Directions for this task
Find the word "constructor" in the records and copy every line where it occurs.

----

(** * The parser model of [a2/student/parser model.ipynb]

    A shallow embedding of the notebook: the class [ParserModel]
    (its constructor, [embedding_lookup] and [forward]), the two sanity
    checks and the notebook cells that call them.

    Tensors are modelled the way the tensor library stores them: a shape
    and a flat, row-major buffer.  Floating-point scalars are kept
    abstract (class [Scalar]), and so is the order in which a matrix
    product accumulates its sums; every theorem holds for any scalar type
    and any interpretation of its primitives, hence for the floats of the
    tensor library.  The
    embedding matrix carries its dtype, since the class keeps the dtype of
    the array it is given while its layers are float32.  Random number
    generation and the interpreter's globals are explicit state. *)

From Stdlib Require Import String ZArith NArith Arith Lia Bool List.
From Stdlib Require SpecFloat.
Import ListNotations.

Set Implicit Arguments.

(** ** Exceptions and fallible results *)

(** The Python exceptions the modelled code can raise.  [Unmodelled] marks
    library behaviour outside the embedding ([matmul] and broadcasting on
    ranks the class never produces once its parameters have the shapes the
    constructor gives them). *)
Inductive exn : Type :=
| IndexError
| RuntimeError
| ValueError
| AssertionError
| NameError
| ZeroDivisionError
| Unmodelled.

Inductive result (A : Type) : Type :=
| Ok (a : A)
| Fail (e : exn).
Arguments Ok {A} a.
Arguments Fail {A} e.

Definition rbind {A B} (r : result A) (f : A -> result B) : result B :=
  match r with
  | Ok a => f a
  | Fail e => Fail e
  end.

(** ** Scalars *)

(** The floating-point primitives the notebook relies on.  Only two facts
    about them are used: [0 == 0] holds, and the default dropout
    probability [0.5] lies in [[0, 1]]. *)
Class Scalar (F : Type) : Type := {
  fzero : F;
  fadd : F -> F -> F;
  fmul : F -> F -> F;
  (** [matmul_entry n k m i j r c]: entry [(i, j)] of the product of an
      [(n, k)] by a [(k, m)] matrix as [torch.matmul] computes it from row
      [i] of the first and column [j] of the second, a floating-point sum
      of the products [r[l] * c[l]] accumulated in an order the library
      chooses from the shapes and the position.  Nothing is assumed about
      that order. *)
  matmul_entry : nat -> nat -> nat -> nat -> nat -> list F -> list F -> F;
  (** [torch.relu] on one element. *)
  frelu : F -> F;
  (** [v == 0] as evaluated by numpy. *)
  is_zero : F -> bool;
  is_zero_fzero : is_zero fzero = true;
  (** [0 <= p <= 1], the check of [nn.Dropout.__init__] and of every
      call of the layer. *)
  prob_in_range : F -> bool;
  (** [p == 0] and [p == 1], the two probabilities for which dropout does
      not ask the generator. *)
  prob_is_zero : F -> bool;
  prob_is_one : F -> bool;
  (** The literal [0.5], default of [dropout_prob]. *)
  default_dropout_prob : F;
  default_dropout_prob_ok : prob_in_range default_dropout_prob = true;
  (** One entry of the dropout noise tensor for probability [p], from one
      raw draw: [bernoulli(1 - p) / (1 - p)]. *)
  dropout_noise : F -> N -> F;
  (** One sample of [init.xavier_uniform_] for the given fans. *)
  xavier_uniform_sample : nat -> nat -> N -> F;
  (** One sample of [init.uniform_]. *)
  uniform_sample : N -> F
}.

----

Result of the exercise
    (its constructor, [embedding_lookup] and [forward]), the two sanity
    constructor gives them). *)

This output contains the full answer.